Rising gold imports no cause for alarm: Kher

The government on Wednesday said rising amount of gold imports is no cause for an "alarm" and action will be taken at an appropriate time.

New Delhi: The government on Wednesday said rising amount of gold imports is no cause for an "alarm" and action will be taken at an appropriate time.

Gold imports in March nearly doubled to USD 4.98 billion, while in January and February, it rose to USD 1.55 billion and USD 1.98 billion, respectively.

"The (gold) imports have surged in February and March. We will keep a watch. I think that we do not have to be alarmist and see whatever action is required at an appropriate time," Commerce Secretary Rajeev Kher told reporters here.

He was speaking on the sidelines of the 49th convocation of the Indian Institute of Foreign Trade.

Relaxation in gold import norms by the Reserve Bank led to a spurt in imports of the precious metal in the recent months.

On November 28 last year, the RBI had scrapped the controversial 80:20 scheme.

Under the programme, which was put in place in August 2013 to put a tight leash on gold inflows, at least 20 percent of the imported gold had to be exported before bringing in new lots.

Increasing gold import was one of the reasons for the widening trade deficit in March, which stood at USD 11.79 billion, a 4-month high.

India is the largest importer of gold, which mainly caters to the demand of the jewellery industry.

On declining merchandise exports, Kher said it is "indeed a cause of concern".

"But we are aware of the reasons. We are aware that globally everything is slowing down and therefore opportunities for Indian exports to that extend are limited.

"We need to find new areas, new markets, produce better quality products and more value added product. That is the way we can diversify," he added.

India's exports dipped deeper into the negative zone, recording a decline of 21 percent, in March.

This was the biggest fall in last six years, pulling down the total shipment for 2014-15 to USD 310.5 billion, missing the target of USD 340 billion.

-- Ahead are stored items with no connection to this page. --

(** Sorting rearranges the treasures and puts them in time order. *)
Lemma sort_for_ordered o b b' :
  sort_for o b = (b', true) ->
  isOrdered b' = true /\ treasuresByKeys b' = treasuresByKeys b /\ sortOrder b' = Some o /\
  treasuresByOrder b' ≡ₚ treasuresByOrder b /\ time_ordered deref b'.
Proof.
  assert (Hgen : forall s desc time, (forall b x, sortOrder b = Some o -> getTimestampFromTreasure deref b x = time (deref x)) ->
    (forall b, sortOrder b = Some o -> isAscending b = negb desc) ->
    sort_by_time deref s desc o time b = (b', true) ->
    isOrdered b' = true /\ treasuresByKeys b' = treasuresByKeys b /\ sortOrder b' = Some o /\
    treasuresByOrder b' ≡ₚ treasuresByOrder b /\ time_ordered deref b').
  { intros s desc time Hts Hasc. unfold sort_by_time. destruct (isOrdered b) eqn:Ho; cbn [negb];
      [|by destruct s].
    intros [= <-]. split_and!; [done..|apply sort_slice_perm|].
    intros i j x y Hij Hi Hj. rewrite Hasc by done. cbn [treasuresByOrder put_order sort_by put] in Hi, Hj.
    pose proof (sort_slice_in_order _ _ (strict_weak_key (fun x => time (deref x)) desc (treasuresByOrder b))
      i j x y Hij Hi Hj) as Hle. cbn beta in Hle. rewrite !Hts by done. destruct desc; cbn [negb]; lia. }
  assert (Hsel : forall b x (time : treasure -> Z), sortOrder b = Some o ->
    (match o with ByExpirationTimeAsc | ByExpirationTimeDesc => GetExpirationTime
     | ByCreatedAtAsc | ByCreatedAtDesc => GetCreatedAt | _ => GetModifiedAt end) = time ->
    getTimestampFromTreasure deref b x = time (deref x)).
  { intros b0 x time Hs <-. unfold getTimestampFromTreasure. rewrite Hs. by destruct o. }
  assert (Hdir : forall b, sortOrder b = Some o -> isAscending b =
    match o with ByExpirationTimeAsc | ByCreatedAtAsc | ByModifiedAtAsc => true | _ => false end).
  { intros b0 Hs. unfold isAscending. rewrite Hs. by destruct o. }
  destruct o; cbn [sort_for]; (eapply Hgen; [intros; by apply Hsel|intros; by rewrite Hdir]).
Qed.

Exports have been on a downward spiral since December last year. The previous biggest decline in export was in July 2009, when it dipped by 28.4 percent.

Asked about any plans of hiking steel duty in near future, Kher said, "As far as my department is concerned we are not looking at any hike (in duty) on any product."

About the services sector, he said, "We should be in the position to make our services more competitive and if there are constraints which are holding back our competitiveness then we should undo them."

He added: "We are in any case a country which has potential to offer good services therefore we must identify and try all those sectors and work towards helping them to consolidate their strength and seek markets outside."

About India's plans to promote services sector, he said, "Well, we are basically looking at creating a strong awareness among the stakeholders community globally that services is a very strong area of international trade and India has a strong position in services."

When asked why bilateral investment treaties are not getting Cabinet nod and if that is proving a hindrance in terms of negotiating investment agreements with other countries, he said, "No, I don't think so. We are negotiating investment chapters in FTA that we are negotiating."

NITI Aayog Vice Chairman Arvind Panagariya, who was also present on the occasion, said that the Indian economy will grow at 8-10 per cent for next 10-15 years.

Panagariya was of the view that there is a need to promote free trade as it would help exploiting the potential of Indian economy.

He said there is a need to focus on producing those goods for which resources like labour and raw material are available in the country for achieving competitiveness in international market.